Run-time Environment
You can choose native or Hadoop as the run-time environment for a column profile. You can choose a Blaze or Spark engine in the Hadoop run-time environment. Informatica Analyst sets the run-time environment in the profile definition after you choose a run-time environment.
Native Environment
When you run a profile in the native run-time environment, the Analyst tool submits the profile jobs to the Profiling Service Module. The Profiling Service Module then breaks down the profile jobs into a set of mappings. The Data Integration Service runs these mappings on the same machine where the Data Integration Service runs and writes the profile results to the profiling warehouse. By default, all profiles run in the native run-time environment.
You can use native sources to create and run profiles in the native environment. A native data source is a non-Hadoop source, such as a flat file, relational source, or mainframe source. You can also run a profile on a mapping specification or a logical data source with a Hive or HDFS data source in the native environment.
Hadoop Environment
You can choose the Blaze engine or Spark engine to run the profiles in the Hadoop run-time environment.

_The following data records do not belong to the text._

(** The key HMAC-SHA256 computes with: the secret padded with zero bytes
    to the block size of 64, a longer secret being replaced by its digest
    first. *)
Definition hmac_block (key : string) : string :=
  if (String.length key <=? 64)%nat then zero_pad 64 key
  else zero_pad 64 (sha256 key).

(** The claim validation of [jose.jwt.decode] under its default options
    and without audience, issuer, subject or access token, in the
    library's order: [iat], [nbf], [exp], [aud], [sub], [jti],
    [at_hash]. *)
Definition validate_claims (claims : pydict value) (now : Z) : result unit :=
  rbind (match lookup "iat" claims with
         | None => Ok tt
         | Some v =>
             rbind (int_claim v "Issued At claim (iat) must be an integer.")
                   (fun _ => Ok tt)
         end) (fun _ =>
  rbind (match lookup "nbf" claims with
         | None => Ok tt
         | Some v =>
             rbind (int_claim v "Not Before claim (nbf) must be an integer.")
                   (fun nbf =>
             if nbf >? now
             then Raise (Exn JWTError "The token is not yet valid (nbf)")
             else Ok tt)
         end) (fun _ =>
  rbind (match lookup "exp" claims with
         | None => Ok tt
         | Some v =>
             rbind (int_claim v
                      "Expiration Time claim (exp) must be an integer.")
                   (fun exp =>
             if exp <? now
             then Raise (Exn JWTError "Signature has expired.")
             else Ok tt)
         end) (fun _ =>
  rbind (match lookup "aud" claims with
         | None => Ok tt
         | Some (VStr _) => Raise (Exn JWTError "Invalid audience")
         | Some (VList xs) =>
             if forallb (fun x => match x with VStr _ => true | _ => false end)
                        xs
             then Raise (Exn JWTError "Invalid audience")
             else Raise (Exn JWTError "Invalid claim format in token")
         | Some _ => Raise (Exn JWTError "Invalid claim format in token")
         end) (fun _ =>
  rbind (match lookup "sub" claims with
         | None | Some (VStr _) => Ok tt
         | Some _ => Raise (Exn JWTError "Subject must be a string.")
         end) (fun _ =>
  rbind (match lookup "jti" claims with
         | None | Some (VStr _) => Ok tt
         | Some _ => Raise (Exn JWTError "JWT ID must be a string.")
         end) (fun _ =>
  match lookup "at_hash" claims with
  | None => Ok tt
  | Some _ =>
      Raise (Exn JWTError
               "No access_token provided to compare against at_hash claim.")
  end)))))).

After you choose the Blaze or Spark, you can select a Hadoop connection. The Data Integration Service pushes the profile logic to the Blaze or Spark Engine on the Hadoop cluster to run profiles.
When you run a profile in the Hadoop environment, the Developer tool submits the profile jobs to the Profiling Service Module. The Profiling Service Module then breaks down the profile jobs into a set of mappings. The Data Integration Service pushes the mappings to the Hadoop environment through the Hadoop connection. The Blaze engine or Spark engine processes the mappings and the Data Integration Service writes the profile results to the profiling warehouse.
Column Profiles for Sqoop Data Sources
You can run a column profile on data objects that use Sqoop. After you choose Hadoop as a validation environment, you can select the Blaze engine or Spark engine on the Hadoop connection to run the column profiles.
When you run a column profile on a logical data object or customized data object, you can configure the num-mappers argument to achieve parallelism and optimize performance. You must also configure the split-by argument to specify the column based on which Sqoop must split the work units.
Use the following syntax:
--split-by <column_name>
If the primary key does not have an even distribution of values between the minimum and maximum range, you can configure the split-by argument to specify another column that has a balanced distribution of data to split the work units.
If you do not define the split-by column, Sqoop splits work units based on the following criteria:
When you use Cloudera Connector Powered by Teradata or Hortonworks Connector for Teradata and the Teradata table does not contain a primary key, the split-by argument is required.